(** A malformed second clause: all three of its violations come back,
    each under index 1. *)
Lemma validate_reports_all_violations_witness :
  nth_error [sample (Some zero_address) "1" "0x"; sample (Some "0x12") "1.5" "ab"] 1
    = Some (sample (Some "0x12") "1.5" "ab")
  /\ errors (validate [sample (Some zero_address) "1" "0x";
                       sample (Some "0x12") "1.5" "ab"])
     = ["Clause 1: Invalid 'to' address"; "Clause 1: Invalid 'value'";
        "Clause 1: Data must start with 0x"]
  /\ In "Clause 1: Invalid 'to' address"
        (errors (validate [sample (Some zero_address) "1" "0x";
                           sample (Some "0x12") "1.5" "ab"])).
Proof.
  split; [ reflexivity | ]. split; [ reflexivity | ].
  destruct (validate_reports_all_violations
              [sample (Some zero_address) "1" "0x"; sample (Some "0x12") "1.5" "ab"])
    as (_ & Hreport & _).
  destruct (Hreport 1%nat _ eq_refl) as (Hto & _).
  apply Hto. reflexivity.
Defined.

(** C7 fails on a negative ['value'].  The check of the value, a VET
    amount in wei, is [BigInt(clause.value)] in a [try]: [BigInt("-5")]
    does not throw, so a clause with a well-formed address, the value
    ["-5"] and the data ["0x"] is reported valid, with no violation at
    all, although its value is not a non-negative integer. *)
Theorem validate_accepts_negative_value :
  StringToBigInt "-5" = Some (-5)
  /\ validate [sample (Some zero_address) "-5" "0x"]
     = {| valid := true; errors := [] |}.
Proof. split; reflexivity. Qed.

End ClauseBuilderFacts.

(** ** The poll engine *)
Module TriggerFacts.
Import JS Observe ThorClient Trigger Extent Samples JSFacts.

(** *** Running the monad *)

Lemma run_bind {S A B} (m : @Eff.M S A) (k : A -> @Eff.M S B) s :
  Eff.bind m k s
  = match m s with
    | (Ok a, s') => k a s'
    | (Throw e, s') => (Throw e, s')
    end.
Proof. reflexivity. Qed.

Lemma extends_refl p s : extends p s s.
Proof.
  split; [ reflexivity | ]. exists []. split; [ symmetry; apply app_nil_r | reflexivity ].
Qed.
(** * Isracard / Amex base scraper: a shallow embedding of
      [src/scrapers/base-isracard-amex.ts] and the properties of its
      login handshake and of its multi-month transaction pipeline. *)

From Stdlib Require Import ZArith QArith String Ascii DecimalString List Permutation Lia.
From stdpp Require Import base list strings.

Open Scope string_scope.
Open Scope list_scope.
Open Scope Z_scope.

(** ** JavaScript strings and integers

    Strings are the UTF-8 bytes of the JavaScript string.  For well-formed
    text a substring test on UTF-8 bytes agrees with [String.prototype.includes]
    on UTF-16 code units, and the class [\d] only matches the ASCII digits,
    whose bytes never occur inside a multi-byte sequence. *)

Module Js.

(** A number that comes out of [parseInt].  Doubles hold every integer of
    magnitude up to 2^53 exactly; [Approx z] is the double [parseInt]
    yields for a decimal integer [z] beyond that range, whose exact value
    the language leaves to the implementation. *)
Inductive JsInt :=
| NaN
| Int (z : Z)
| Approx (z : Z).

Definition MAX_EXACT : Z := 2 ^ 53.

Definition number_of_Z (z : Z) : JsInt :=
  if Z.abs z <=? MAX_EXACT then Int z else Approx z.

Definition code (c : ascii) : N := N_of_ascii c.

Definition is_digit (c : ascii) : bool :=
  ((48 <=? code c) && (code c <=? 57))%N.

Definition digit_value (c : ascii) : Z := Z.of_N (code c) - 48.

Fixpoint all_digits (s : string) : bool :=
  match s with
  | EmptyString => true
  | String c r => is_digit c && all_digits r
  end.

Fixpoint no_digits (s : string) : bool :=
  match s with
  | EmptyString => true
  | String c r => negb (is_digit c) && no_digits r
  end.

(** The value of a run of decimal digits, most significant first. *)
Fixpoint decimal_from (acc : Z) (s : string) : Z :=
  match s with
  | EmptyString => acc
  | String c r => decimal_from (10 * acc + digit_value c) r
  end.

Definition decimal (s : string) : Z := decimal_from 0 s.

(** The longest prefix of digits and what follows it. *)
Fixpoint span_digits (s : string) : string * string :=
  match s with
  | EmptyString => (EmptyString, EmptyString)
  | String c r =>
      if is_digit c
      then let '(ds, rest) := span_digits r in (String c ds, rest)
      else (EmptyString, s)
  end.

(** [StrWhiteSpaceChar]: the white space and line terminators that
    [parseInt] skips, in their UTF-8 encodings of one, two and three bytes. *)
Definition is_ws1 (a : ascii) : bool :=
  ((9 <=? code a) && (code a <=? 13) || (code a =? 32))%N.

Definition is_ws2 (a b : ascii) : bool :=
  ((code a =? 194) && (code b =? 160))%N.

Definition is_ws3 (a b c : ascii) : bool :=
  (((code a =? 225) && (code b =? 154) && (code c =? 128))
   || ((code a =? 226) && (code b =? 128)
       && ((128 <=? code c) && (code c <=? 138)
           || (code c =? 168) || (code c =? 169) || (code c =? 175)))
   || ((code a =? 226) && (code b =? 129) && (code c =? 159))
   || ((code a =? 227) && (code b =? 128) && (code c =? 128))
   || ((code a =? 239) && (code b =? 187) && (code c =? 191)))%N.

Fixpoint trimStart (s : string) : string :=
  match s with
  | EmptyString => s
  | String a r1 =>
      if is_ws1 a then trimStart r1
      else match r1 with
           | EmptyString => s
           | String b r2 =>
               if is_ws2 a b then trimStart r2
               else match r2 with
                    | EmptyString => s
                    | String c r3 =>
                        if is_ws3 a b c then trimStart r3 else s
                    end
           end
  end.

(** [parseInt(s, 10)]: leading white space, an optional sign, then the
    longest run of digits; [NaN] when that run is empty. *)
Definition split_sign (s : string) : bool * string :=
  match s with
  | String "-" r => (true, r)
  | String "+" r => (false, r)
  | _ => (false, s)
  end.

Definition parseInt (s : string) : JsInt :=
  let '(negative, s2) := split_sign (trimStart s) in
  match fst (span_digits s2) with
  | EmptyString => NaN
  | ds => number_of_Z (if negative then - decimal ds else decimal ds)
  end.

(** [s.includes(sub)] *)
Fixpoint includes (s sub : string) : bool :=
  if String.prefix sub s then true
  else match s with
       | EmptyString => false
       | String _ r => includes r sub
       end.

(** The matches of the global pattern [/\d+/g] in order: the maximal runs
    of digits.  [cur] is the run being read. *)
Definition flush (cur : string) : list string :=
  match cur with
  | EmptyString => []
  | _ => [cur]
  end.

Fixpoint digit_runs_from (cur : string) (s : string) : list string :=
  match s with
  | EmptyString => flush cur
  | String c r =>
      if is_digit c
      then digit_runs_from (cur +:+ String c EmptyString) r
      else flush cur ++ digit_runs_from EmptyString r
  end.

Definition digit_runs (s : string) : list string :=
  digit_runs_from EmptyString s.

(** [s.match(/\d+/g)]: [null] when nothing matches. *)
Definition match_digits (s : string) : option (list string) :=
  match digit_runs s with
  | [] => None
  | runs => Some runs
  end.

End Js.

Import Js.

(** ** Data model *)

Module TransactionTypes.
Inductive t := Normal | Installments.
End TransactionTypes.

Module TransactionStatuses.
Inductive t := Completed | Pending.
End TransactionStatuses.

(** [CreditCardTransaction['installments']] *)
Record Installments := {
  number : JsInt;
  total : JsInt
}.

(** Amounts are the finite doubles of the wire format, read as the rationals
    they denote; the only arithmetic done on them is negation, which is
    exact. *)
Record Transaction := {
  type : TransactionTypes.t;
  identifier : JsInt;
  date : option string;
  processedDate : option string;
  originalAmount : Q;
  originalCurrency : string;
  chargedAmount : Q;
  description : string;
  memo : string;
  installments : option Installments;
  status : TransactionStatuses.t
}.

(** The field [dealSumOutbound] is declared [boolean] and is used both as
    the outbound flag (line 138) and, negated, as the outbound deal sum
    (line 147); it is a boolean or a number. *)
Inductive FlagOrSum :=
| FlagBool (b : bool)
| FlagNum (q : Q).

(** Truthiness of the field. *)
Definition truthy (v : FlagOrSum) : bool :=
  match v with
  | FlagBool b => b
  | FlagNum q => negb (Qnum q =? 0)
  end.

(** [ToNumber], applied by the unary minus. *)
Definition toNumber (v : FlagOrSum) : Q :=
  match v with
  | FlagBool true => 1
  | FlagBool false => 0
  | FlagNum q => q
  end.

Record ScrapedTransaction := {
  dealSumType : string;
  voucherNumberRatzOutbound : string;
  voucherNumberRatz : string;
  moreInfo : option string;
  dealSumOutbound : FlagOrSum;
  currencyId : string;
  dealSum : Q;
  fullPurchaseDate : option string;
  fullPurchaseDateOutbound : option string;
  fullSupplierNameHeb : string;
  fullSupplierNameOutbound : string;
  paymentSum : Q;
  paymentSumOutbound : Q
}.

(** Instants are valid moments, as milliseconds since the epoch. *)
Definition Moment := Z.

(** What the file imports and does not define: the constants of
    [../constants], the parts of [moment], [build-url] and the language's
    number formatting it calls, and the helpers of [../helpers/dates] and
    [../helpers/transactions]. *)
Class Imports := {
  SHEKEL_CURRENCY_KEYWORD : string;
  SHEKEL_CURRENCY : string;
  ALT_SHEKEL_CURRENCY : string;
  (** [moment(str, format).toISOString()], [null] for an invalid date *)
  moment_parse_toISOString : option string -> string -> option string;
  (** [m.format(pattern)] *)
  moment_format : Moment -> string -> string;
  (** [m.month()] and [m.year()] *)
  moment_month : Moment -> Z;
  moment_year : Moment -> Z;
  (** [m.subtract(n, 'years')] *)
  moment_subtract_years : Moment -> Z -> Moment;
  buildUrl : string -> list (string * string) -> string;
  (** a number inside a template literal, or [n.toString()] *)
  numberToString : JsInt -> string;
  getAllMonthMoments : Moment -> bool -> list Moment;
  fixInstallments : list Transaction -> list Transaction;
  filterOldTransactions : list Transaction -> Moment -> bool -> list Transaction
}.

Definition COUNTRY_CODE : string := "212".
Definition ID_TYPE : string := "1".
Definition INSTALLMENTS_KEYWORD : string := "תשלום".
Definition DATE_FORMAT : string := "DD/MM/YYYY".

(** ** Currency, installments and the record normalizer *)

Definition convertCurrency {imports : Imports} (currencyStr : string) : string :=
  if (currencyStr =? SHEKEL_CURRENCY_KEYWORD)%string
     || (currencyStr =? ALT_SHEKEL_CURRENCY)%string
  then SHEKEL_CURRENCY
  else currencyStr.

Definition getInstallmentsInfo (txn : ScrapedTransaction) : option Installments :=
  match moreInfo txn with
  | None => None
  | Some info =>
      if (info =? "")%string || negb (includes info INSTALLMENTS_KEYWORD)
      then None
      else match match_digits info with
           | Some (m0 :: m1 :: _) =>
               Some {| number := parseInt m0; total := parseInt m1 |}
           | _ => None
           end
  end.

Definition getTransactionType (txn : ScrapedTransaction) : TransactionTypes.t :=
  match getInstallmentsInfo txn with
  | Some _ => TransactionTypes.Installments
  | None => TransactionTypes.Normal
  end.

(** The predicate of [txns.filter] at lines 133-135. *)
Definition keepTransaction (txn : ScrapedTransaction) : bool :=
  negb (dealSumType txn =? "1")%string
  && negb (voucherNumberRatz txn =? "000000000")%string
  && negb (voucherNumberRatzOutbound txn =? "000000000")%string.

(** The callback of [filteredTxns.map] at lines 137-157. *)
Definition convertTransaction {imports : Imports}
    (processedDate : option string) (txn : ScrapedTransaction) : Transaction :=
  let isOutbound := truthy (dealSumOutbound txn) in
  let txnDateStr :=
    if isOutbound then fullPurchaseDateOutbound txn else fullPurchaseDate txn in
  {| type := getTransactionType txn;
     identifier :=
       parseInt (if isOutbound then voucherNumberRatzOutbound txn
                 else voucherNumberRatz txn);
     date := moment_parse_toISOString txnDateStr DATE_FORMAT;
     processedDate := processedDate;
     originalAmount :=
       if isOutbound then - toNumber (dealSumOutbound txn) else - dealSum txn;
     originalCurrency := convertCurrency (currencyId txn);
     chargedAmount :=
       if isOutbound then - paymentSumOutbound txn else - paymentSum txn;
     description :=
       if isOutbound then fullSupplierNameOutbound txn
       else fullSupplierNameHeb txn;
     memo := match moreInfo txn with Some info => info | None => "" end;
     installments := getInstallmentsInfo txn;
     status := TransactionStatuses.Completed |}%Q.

==

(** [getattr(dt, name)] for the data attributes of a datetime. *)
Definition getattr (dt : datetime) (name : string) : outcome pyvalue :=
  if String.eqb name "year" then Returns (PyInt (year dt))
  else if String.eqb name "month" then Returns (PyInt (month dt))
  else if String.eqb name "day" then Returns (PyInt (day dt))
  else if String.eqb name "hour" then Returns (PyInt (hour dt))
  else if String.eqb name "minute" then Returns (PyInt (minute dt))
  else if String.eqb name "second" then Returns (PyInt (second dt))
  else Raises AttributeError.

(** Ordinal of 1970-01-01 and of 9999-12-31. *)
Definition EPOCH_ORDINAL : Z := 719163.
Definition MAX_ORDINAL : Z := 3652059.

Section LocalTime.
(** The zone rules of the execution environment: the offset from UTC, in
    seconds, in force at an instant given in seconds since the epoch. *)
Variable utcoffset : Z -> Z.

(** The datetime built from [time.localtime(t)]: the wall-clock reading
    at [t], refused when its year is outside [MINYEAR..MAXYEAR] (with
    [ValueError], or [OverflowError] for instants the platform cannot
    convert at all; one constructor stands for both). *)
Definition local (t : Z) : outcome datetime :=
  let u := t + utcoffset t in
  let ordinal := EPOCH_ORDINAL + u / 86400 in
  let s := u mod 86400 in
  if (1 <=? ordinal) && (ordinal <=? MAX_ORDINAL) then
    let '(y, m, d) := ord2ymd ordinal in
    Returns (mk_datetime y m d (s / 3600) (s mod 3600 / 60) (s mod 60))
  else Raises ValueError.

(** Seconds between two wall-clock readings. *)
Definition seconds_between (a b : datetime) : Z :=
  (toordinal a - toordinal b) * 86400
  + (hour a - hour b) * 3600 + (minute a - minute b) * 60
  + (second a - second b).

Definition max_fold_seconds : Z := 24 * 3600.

* * *

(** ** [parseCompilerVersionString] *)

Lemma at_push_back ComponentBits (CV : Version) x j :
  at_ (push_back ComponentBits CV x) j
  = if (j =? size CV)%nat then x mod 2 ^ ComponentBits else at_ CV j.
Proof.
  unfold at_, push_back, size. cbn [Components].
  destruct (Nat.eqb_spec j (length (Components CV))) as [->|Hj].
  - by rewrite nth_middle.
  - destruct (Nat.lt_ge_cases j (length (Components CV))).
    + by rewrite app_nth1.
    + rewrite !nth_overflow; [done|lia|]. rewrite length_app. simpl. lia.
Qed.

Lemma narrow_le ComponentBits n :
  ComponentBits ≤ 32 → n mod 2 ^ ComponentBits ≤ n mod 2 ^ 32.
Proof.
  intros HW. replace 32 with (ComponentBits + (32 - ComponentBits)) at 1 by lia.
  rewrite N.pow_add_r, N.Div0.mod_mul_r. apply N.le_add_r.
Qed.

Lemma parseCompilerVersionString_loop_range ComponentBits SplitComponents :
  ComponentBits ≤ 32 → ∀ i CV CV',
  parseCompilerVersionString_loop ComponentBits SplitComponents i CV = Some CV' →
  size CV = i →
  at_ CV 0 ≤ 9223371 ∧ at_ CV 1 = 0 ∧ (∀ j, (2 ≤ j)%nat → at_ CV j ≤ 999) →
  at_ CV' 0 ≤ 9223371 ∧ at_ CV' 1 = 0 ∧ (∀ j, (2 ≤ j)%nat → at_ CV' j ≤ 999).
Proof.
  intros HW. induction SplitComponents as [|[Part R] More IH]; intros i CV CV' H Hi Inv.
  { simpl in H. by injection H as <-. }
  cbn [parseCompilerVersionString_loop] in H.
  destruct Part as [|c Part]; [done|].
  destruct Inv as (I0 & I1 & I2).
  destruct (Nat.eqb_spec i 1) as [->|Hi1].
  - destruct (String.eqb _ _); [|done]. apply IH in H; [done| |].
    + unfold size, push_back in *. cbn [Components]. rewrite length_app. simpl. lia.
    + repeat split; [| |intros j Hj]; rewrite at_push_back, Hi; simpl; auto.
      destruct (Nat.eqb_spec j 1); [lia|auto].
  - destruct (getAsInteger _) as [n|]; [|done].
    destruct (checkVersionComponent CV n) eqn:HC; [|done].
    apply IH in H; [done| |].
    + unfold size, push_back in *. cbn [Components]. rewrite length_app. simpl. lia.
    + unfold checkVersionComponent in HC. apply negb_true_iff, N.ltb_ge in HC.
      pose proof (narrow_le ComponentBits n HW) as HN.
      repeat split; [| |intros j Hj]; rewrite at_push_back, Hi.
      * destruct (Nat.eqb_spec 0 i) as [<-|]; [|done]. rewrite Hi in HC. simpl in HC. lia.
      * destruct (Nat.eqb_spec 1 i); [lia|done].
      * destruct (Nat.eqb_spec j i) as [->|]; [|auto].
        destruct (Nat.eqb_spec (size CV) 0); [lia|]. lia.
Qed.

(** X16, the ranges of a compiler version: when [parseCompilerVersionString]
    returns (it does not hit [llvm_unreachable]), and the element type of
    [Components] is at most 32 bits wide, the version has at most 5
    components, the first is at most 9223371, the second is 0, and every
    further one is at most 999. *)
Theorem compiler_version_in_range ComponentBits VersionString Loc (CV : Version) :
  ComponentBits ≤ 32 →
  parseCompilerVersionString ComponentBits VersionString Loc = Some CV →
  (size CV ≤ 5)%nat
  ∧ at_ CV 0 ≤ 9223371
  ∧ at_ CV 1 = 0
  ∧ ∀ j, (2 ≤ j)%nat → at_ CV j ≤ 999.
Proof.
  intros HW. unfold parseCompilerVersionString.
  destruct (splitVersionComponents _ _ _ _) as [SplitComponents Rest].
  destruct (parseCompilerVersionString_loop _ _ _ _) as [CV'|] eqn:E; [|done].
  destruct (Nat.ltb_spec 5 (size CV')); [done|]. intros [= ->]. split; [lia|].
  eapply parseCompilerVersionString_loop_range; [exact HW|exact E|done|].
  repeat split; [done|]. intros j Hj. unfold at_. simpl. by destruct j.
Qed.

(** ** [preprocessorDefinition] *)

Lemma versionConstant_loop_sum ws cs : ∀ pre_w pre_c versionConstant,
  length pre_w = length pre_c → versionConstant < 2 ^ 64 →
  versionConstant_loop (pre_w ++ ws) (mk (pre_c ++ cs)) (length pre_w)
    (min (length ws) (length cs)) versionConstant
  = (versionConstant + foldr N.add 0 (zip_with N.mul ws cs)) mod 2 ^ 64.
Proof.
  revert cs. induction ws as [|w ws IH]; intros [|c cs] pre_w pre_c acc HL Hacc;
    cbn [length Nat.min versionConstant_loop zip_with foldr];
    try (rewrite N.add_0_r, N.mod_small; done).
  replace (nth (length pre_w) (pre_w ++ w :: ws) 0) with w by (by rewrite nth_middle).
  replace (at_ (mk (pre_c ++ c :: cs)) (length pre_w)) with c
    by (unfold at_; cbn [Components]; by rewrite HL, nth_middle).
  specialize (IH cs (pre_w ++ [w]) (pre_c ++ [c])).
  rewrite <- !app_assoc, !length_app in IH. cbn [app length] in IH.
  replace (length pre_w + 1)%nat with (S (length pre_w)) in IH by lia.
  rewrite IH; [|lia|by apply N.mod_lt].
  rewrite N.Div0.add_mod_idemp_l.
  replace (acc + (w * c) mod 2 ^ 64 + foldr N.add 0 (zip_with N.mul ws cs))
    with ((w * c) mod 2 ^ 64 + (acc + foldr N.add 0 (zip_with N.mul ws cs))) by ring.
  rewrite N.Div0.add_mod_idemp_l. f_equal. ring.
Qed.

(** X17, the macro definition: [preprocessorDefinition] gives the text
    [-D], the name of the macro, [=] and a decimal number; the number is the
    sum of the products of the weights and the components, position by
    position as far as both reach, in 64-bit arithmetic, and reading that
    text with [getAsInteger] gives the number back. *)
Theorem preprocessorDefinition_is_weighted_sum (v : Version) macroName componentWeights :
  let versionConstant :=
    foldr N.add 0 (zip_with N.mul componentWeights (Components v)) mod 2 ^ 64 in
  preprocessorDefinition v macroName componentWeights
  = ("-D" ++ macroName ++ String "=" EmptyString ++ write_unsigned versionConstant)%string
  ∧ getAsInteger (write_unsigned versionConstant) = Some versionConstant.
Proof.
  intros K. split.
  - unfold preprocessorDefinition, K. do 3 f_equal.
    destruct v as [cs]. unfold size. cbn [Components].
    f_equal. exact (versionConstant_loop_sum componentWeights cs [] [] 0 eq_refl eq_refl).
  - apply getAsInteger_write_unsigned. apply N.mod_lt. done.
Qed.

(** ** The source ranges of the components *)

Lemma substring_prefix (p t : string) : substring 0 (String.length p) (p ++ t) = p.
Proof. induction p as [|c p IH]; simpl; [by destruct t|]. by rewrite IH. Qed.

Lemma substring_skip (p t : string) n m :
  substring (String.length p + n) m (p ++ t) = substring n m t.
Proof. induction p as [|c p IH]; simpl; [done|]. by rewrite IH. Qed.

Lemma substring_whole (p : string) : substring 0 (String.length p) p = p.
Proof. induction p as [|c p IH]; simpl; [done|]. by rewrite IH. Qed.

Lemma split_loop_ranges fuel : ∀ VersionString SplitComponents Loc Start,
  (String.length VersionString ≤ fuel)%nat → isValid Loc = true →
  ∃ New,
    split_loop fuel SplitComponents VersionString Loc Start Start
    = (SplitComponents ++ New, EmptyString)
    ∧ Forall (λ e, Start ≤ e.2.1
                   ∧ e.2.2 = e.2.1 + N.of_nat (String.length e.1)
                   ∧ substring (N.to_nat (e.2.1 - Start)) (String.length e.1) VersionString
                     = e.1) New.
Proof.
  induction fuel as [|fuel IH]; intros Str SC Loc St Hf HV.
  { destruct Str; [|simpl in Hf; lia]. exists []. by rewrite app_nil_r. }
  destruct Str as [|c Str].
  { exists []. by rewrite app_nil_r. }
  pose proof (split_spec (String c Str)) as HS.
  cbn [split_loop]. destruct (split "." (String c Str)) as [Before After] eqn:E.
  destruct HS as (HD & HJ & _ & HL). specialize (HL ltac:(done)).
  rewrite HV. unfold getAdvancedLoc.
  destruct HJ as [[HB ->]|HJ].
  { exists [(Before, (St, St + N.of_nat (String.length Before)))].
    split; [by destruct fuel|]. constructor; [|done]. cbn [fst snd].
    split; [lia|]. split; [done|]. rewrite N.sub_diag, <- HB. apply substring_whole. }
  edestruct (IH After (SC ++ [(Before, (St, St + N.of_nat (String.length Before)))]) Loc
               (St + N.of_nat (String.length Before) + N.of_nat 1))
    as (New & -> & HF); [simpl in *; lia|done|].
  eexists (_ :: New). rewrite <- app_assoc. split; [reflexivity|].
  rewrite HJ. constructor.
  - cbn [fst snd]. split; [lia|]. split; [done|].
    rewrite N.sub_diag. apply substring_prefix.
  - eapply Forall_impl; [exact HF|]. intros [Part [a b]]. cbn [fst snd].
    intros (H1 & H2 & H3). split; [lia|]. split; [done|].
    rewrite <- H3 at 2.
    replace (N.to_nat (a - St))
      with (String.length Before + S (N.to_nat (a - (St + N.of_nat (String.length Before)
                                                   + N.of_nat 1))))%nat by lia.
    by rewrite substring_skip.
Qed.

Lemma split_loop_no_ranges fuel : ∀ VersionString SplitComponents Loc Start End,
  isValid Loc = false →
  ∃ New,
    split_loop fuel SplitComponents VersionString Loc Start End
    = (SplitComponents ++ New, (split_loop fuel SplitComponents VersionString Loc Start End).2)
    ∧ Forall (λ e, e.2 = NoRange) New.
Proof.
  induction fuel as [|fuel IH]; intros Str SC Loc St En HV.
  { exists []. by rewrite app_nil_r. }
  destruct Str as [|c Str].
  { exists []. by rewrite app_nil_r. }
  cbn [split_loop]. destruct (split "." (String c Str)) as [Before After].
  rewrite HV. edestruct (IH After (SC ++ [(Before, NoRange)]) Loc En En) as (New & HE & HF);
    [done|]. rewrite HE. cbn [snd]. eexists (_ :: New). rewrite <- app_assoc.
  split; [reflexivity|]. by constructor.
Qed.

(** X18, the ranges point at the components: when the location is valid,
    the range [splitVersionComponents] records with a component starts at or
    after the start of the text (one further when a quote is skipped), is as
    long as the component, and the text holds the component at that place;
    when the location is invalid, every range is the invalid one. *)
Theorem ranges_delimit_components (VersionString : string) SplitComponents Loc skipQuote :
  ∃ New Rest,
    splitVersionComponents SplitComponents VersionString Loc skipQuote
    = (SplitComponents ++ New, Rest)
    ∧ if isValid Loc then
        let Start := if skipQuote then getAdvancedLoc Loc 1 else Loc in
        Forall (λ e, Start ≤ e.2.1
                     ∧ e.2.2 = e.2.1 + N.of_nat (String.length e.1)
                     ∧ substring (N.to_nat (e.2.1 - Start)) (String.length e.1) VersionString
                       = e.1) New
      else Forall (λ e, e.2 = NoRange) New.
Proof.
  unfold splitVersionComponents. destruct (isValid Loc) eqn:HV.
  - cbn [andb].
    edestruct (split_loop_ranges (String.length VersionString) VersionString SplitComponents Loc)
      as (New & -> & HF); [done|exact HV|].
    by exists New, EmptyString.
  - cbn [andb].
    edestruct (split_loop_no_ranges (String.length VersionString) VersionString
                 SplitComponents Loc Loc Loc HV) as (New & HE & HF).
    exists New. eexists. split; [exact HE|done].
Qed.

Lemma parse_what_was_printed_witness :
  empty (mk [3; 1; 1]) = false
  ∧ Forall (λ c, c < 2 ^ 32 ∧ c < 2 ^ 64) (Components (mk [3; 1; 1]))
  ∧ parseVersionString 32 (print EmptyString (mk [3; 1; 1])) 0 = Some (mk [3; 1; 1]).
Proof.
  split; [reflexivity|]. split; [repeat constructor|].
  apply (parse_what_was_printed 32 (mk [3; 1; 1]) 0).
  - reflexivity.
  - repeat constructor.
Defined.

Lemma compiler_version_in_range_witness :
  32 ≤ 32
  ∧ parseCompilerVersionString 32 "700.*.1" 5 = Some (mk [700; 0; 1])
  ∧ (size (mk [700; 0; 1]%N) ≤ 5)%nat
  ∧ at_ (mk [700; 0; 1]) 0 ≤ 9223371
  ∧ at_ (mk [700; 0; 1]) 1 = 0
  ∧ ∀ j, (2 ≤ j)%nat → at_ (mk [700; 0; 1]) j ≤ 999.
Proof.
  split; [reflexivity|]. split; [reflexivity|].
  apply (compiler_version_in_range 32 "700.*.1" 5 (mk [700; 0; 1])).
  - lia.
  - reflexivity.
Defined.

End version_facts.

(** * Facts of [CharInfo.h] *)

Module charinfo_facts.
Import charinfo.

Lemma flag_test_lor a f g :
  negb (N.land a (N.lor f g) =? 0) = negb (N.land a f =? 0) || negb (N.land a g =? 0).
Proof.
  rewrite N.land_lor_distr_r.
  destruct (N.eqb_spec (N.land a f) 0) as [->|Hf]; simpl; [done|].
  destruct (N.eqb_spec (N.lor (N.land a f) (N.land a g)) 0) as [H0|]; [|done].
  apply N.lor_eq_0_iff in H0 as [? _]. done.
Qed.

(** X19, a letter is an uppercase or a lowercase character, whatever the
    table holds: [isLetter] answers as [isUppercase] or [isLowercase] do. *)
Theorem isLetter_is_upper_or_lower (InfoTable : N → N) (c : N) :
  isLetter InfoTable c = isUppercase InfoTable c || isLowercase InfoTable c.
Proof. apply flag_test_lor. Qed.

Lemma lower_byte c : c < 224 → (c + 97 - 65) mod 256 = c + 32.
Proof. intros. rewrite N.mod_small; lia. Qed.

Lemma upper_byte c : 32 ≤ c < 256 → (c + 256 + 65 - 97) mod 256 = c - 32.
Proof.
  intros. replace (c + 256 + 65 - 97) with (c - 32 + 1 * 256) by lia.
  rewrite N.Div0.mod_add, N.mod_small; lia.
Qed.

WORK INSTRUCTION:
For each line in the material above that holds the word "Before", add one to a count; state only the final number.

RESPONSE TO THIS EXERCISE:
7